An older man wearing a bright orange fleece watches me through the white bars of his security gate. He asks about my camera and we chat for a while about how the area has changed, in his mind for the better. His cats have kept him company while isolating during COVID.
On my way to Redfern Station I pass a woman sitting on her haunches against a wall in the sun. She asks a passing acquaintance for two dollars. The reply is “Naaa, we’re trying to get some ourselves.”
In the newsagent, there are titles of newspapers in a range of languages. La Famiglia, Koori, and Greek titles, reflect the range of nationalities living in the area.
The Other Side of Redfern
Redfern Station has been upgraded since I was last here. Panels in Red, Black and Yellow and bollards decorated with Aboriginal symbols feature strongly. Two murals with strong messages line the railway bridge. The now vibrant 40 000 years mural opposite the station was restored in 2018.
The Block has Gone
The Block is unrecognisable. Gone is the large grassed area with the huge Aboriginal Flag painted on the building at the far end. Gone is the Aboriginal Tent Embassy protesting development of the land and gone is the Tony Mundine Boxing Gym.
Instead scaffolding encloses three large building projects which tower over the area. Called Pemulwuy Precinct 1,2 and 3, this huge development project by The Aboriginal Housing Company has caused much division in the community.
In Hugo Street Reserve, things are pretty much as they were three years ago. The mural ‘United we stand divided we fail the future” by Bronwen Bancroft is as eye-catching as ever. The brightly coloured human shapes lining the fence represent the past, present and future of Aboriginal People.
In the 1970s a development company bought several houses in Louis St and began evicting Aboriginal Tenants. The resulting protests and union ban on development eventually led to the formation of the Aboriginal Housing Company and The Block.
Over the fence I can hear someone practicing piano scales.
The community centre is quiet, and I am content to reacquaint myself with the “Welcome to Redfern” mural by Reko Rennie, and look more closely at the murals on the other side of the building.
The Shortlist in Abercrombie Street looks welcoming and I drop in for a quick coffee and bite to eat. A young labourer asks for a buttered roll. He is 50c short of the $1.50, and makes do with an unbuttered roll for his dollar. I wish I’d been quicker off the mark and shouted him lunch.
Next door, at a take away shop, the man behind the counter asks a woman “Hello are you hungry?” She’s a short plump woman wearing a vest decorated with Aboriginal artwork. Her reply “Yes I am starving.”
Shepherd Lane has hardly changed. There are a few more artworks and a colourful mural now decorates the wall beneath a row of cactus pots.
Back in Abercrombie Street, I look through the window of a Legal office to an open birdcage. The bird is perched on the head of the person hunched over their computer. It’s pecking at the fibre of the striped beanie warming her head.
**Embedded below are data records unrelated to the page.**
(* ===== verification/VmInv.v ===== *)
(** * Address space invariant

    The abstract view of a page table and the invariant of an address
    space: every page that belongs to it has one role (page directory, page
    table number [i], or the frame of one user address), memory agrees with
    the roles, and no page of it is free. *)

From S2P Require Import Prelude Param Memory Kalloc Vm.

(** ** The abstract view *)

(** Page table page of directory entry [i], if present. *)
Definition tab_of (m : mem) (pgdir i : Z) : option Z :=
  let w := ld32 m (pgdir + 4 * i) in
  if has w PTE_P then Some (P2V (PTE_ADDR w)) else None.

(** The page table entry of [va], 0 when there is no table for it. *)
Definition pte_of (m : mem) (pgdir va : Z) : Z :=
  match tab_of m pgdir (PDX va) with
  | Some t => ld32 m (t + 4 * PTX va)
  | None => 0
  end.

(** The page [va] is mapped to, as a kernel address. *)
Definition frame_of (m : mem) (pgdir va : Z) : option Z :=
  let w := pte_of m pgdir va in
  if has w PTE_P then Some (P2V (PTE_ADDR w)) else None.

(** A page-aligned user address. *)
Definition uaddr (va : Z) : Prop := va mod PGSIZE = 0 /\ 0 <= va < KERNBASE.

Inductive prole := RDir | RTab (i : Z) | RFrame (va : Z).

Section VmInv.
Context `{I : Image}.

Record as_inv (pm : pmem) (l : list Z) (pgdir : Z) (G : gmap Z prole)
  : Prop := {
  as_kmem : kmem_inv pm l;
  as_pages : forall f r, G !! f = Some r -> page_ok f /\ f ∉ l;
  as_dir : forall f, G !! f = Some RDir <-> f = pgdir;
  as_tab : forall i t, 0 <= i < NPDENTRIES ->
    tab_of (pm_mem pm) pgdir i = Some t <-> G !! t = Some (RTab i);
  as_tab_range : forall i t, G !! t = Some (RTab i) -> 0 <= i < NPDENTRIES;
  as_frame : forall va f, uaddr va ->
    frame_of (pm_mem pm) pgdir va = Some f <-> G !! f = Some (RFrame va);
  as_frame_range : forall va f, G !! f = Some (RFrame va) -> uaddr va
}.

(** Memory is unchanged outside the pages of [P]. *)
Definition same_except (P : Z -> Prop) (m m' : mem) : Prop :=
  forall a, (forall p, page_ok p -> p <= a < p + PGSIZE -> ~ P p) ->
            ld8 m' a = ld8 m a.

(** The pages that mapping a page can write: free pages, and the directory
    and tables of the address space. *)
Definition structural (l : list Z) (G : gmap Z prole) (p : Z) : Prop :=
  p ∈ l \/ G !! p = Some RDir \/ exists i, G !! p = Some (RTab i).

Context `{!ImageOk I}.

(** ** Flags and addresses *)

Lemma has_P w : has w PTE_P = Z.testbit w 0.
Proof. apply (has_bit w 0). lia. Qed.

Lemma has_P_lor x : has (Z.lor x PTE_P) PTE_P = true.
Proof. rewrite has_P, Z.lor_spec. apply orb_true_r. Qed.

Lemma has_0 f : has 0 f = false.
Proof. done. Qed.

Lemma page_V2P f :
  page_ok f ->
  V2P f = f - KERNBASE /\ V2P f mod PGSIZE = 0 /\ 0 < V2P f < 2 ^ 31 /\
  P2V (V2P f) = f.
Proof.
  intros Hf. pose proof (page_range f Hf) as Hr. destruct Hf as [Ha [He Ht]].
  unfold P2V, V2P. rewrite (u32_small (f - KERNBASE)) by clia.
  rewrite u32_small by clia. pose proof img_end_ok.
  repeat split; try clia. rewrite Zminus_mod, Ha. done.
Qed.

(** A page table entry that maps the page [f]. *)
Lemma pte_bounds f perm :
  page_ok f -> 0 <= perm < PGSIZE ->
  exists k, Z.lor (Z.lor (V2P f) perm) PTE_P = V2P f + k /\ 0 <= k < PGSIZE /\
            k = Z.lor perm PTE_P.
Proof.
  intros Hf Hp. pose proof (page_V2P f Hf) as (_ & Hal & _ & _).
  exists (Z.lor perm PTE_P).
  assert (Hk : 0 <= Z.lor perm PTE_P < PGSIZE).
  { split; [apply Z.lor_nonneg; clia|]. unfold PGSIZE in *.
    destruct (decide (perm = 0)) as [->|]; [done|].
    apply (Z.log2_lt_pow2 _ 12).
    - assert (0 < Z.lor perm PTE_P); [|done].
      assert (0 <= Z.lor perm PTE_P) by (apply Z.lor_nonneg; clia).
      destruct (decide (Z.lor perm PTE_P = 0)) as [H0|]; [|lia].
      apply Z.lor_eq_0_iff in H0. lia.
    - rewrite Z.log2_lor by clia. apply Z.max_lub_lt; [|done].
      apply Z.log2_lt_pow2; lia. }
  split; [|done]. rewrite <- Z.lor_assoc. by apply lor_aligned.
Qed.

Lemma pte_value f perm :
  page_ok f -> 0 <= perm < PGSIZE ->
  let w := Z.lor (Z.lor (V2P f) perm) PTE_P in
  0 <= w < 2 ^ 32 /\ has w PTE_P = true /\ P2V (PTE_ADDR w) = f /\
  PTE_FLAGS w = Z.lor perm PTE_P.
Proof.
  intros Hf Hp w. pose proof (page_V2P f Hf) as (_ & Hal & Hb & Hpv).
  destruct (pte_bounds f perm Hf Hp) as (k & Hw & Hk & Hk').
  split; [subst w; rewrite Hw; clia|].
  split; [apply has_P_lor|].
  subst w. rewrite <- Z.lor_assoc, <- Hk'.
  rewrite PTE_ADDR_lor, PTE_FLAGS_lor by done. done.
Qed.

(** The value [walkpgdir] stores in a directory entry. *)
Lemma pde_value t :
  page_ok t ->
  let w := Z.lor (Z.lor (Z.lor (V2P t) PTE_P) PTE_W) PTE_U in
  0 <= w < 2 ^ 32 /\ has w PTE_P = true /\ P2V (PTE_ADDR w) = t.
Proof.
  intros Ht w.
  assert (w = Z.lor (Z.lor (V2P t) 6) PTE_P) as ->.
  { subst w. unfold PTE_P, PTE_W, PTE_U. rewrite <- !Z.lor_assoc. done. }
  pose proof (pte_value t 6 Ht ltac:(done)) as (? & ? & ? & _). done.
Qed.

(** ** Frames of memory *)

Lemma page_unique p q a :
  page_ok p -> page_ok q -> p <= a < p + PGSIZE -> q <= a < q + PGSIZE ->
  p = q.
Proof.
  intros Hp Hq Hpa Hqa. destruct (decide (p = q)); [done|].
  by destruct (page_disjoint p q a).
Qed.

Lemma same_except_weaken (P Q : Z -> Prop) m m' :
  same_except P m m' -> (forall p, P p -> Q p) -> same_except Q m m'.
Proof. intros H HPQ a Ha. apply H. intros p Hp Hpa HP. by eapply Ha; eauto. Qed.

Lemma same_except_refl P m : same_except P m m.
Proof. by intros a _. Qed.

Lemma same_except_trans P m1 m2 m3 :
  same_except P m1 m2 -> same_except P m2 m3 -> same_except P m1 m3.
Proof. intros H1 H2 a Ha. by rewrite H2, H1. Qed.

Lemma same_except_ld8 P m m' q o :
  same_except P m m' -> page_ok q -> ~ P q -> 0 <= o < PGSIZE ->
  ld8 m' (q + o) = ld8 m (q + o).
Proof.
  intros Hs Hq HP Ho. apply Hs. intros p Hp Hpa HPp.
  rewrite (page_unique p q (q + o)) in HPp by (done || clia). done.
Qed.

Lemma same_except_ld32 P m m' q o :
  same_except P m m' -> page_ok q -> ~ P q -> 0 <= o <= PGSIZE - 4 ->
  ld32 m' (q + o) = ld32 m (q + o).
Proof.
  intros Hs Hq HP Ho. apply ld32_ext. intros i Hi.
  rewrite <- Z.add_assoc. apply (same_except_ld8 P); auto. lia.
Qed.

Lemma st32_same_except m p o v :
  page_ok p -> 0 <= o <= PGSIZE - 4 -> same_except (eq p) m (st32 m (p + o) v).
Proof.
  intros Hp Ho a Ha. apply ld8_st32_ne. intros Hin.
  apply (Ha p); [done|clia|done].
Qed.

Lemma memset_same_except m p c :
  page_ok p -> same_except (eq p) m (Str.memset m p c PGSIZE).
Proof.
  intros Hp a Ha. pose proof (page_range p Hp).
  rewrite memset_spec by clia. rewrite decide_False; [done|].
  intros Hin. by apply (Ha p).
Qed.

Lemma kfree_same_except v pm pm' :
  page_ok v -> kfree v pm = Ok (tt, pm') ->
  same_except (eq v) (pm_mem pm) (pm_mem pm').
Proof.
  intros Hv E a Ha. apply (kfree_mem _ _ _ Hv E). intros Hin.
  by apply (Ha v).
Qed.

Lemma ld32_st32_word m p q i j v :
  page_ok p -> page_ok q -> 0 <= i < NPTENTRIES -> 0 <= j < NPTENTRIES ->
  p <> q \/ i <> j ->
  ld32 (st32 m (p + 4 * i) v) (q + 4 * j) = ld32 m (q + 4 * j).
Proof.
  intros Hp Hq Hi Hj Hne. destruct (decide (p = q)) as [->|Hpq].
  - apply ld32_st32_ne. lia.
  - apply (same_except_ld32 (eq p)); auto; [|clia].
    apply st32_same_except; [done|clia].
Qed.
Carriageworks is next. Affected by COVID, it will be interesting to see how this once vibrant and exciting art space changes in the post-pandemic era. On ground level, reflections from Rebecca Baumann’s “Radiant Flux” colour rain puddles from the earlier shower.
Walking back to Redfern Station, I pass Skipping Girls and some of Will Coles’ concrete graffiti. The balaclava that I’ve seen in many places and a pair of concrete gloves
Redfern has subtly changed since I last wrote about the suburb. Gentrification marches on with new hip cafés and unit blocks around the station. However, this time, and it could have been the different route I took, I observed a strong Aboriginal presence.